**TASK STATEMENT**
Locate all lines in the data below that hold "rewrite" and show them.

**AVAILABLE DATA**
%%
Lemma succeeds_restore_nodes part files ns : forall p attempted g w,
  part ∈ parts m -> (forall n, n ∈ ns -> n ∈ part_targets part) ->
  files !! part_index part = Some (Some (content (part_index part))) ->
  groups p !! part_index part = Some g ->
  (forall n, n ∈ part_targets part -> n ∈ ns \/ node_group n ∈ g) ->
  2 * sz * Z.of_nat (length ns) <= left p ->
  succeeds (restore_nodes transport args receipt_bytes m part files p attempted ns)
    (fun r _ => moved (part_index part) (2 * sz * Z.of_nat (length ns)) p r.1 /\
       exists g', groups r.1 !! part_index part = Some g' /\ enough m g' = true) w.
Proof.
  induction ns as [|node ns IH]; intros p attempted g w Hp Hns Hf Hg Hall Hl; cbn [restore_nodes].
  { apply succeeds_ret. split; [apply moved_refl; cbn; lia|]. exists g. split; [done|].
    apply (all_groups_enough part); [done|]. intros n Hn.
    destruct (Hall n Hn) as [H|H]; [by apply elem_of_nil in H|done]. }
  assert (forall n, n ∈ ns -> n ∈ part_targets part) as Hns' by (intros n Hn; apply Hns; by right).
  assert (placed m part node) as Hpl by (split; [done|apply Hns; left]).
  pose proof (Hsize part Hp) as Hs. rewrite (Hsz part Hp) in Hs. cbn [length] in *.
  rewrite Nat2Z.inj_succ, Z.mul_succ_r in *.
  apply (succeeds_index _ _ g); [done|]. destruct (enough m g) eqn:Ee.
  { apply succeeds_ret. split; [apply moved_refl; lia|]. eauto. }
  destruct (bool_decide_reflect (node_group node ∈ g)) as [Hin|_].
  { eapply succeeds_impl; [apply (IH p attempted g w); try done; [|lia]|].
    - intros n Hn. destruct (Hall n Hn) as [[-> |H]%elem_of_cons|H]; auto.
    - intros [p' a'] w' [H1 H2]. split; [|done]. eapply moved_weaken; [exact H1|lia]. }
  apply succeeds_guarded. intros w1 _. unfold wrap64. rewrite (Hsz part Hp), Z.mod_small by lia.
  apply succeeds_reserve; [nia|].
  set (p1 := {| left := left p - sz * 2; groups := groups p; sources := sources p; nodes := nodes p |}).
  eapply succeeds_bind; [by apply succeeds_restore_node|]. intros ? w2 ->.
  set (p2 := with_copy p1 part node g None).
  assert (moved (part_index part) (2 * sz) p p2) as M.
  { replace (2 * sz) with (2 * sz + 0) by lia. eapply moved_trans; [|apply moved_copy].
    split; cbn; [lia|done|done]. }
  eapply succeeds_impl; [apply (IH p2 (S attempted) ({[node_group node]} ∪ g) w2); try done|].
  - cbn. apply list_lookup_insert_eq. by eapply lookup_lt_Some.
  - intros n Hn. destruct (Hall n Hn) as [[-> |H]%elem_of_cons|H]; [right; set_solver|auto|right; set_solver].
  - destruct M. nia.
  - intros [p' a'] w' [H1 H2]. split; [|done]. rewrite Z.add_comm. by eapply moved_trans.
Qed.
%%
**SOLUTION TO THE EXERCISE**
  pose proof (Hsize part Hp) as Hs. rewrite (Hsz part Hp) in Hs. cbn [length] in *.
  rewrite Nat2Z.inj_succ, Z.mul_succ_r in *.
  apply succeeds_guarded. intros w1 _. unfold wrap64. rewrite (Hsz part Hp), Z.mod_small by lia.
  - intros [p' a'] w' [H1 H2]. split; [|done]. rewrite Z.add_comm. by eapply moved_trans.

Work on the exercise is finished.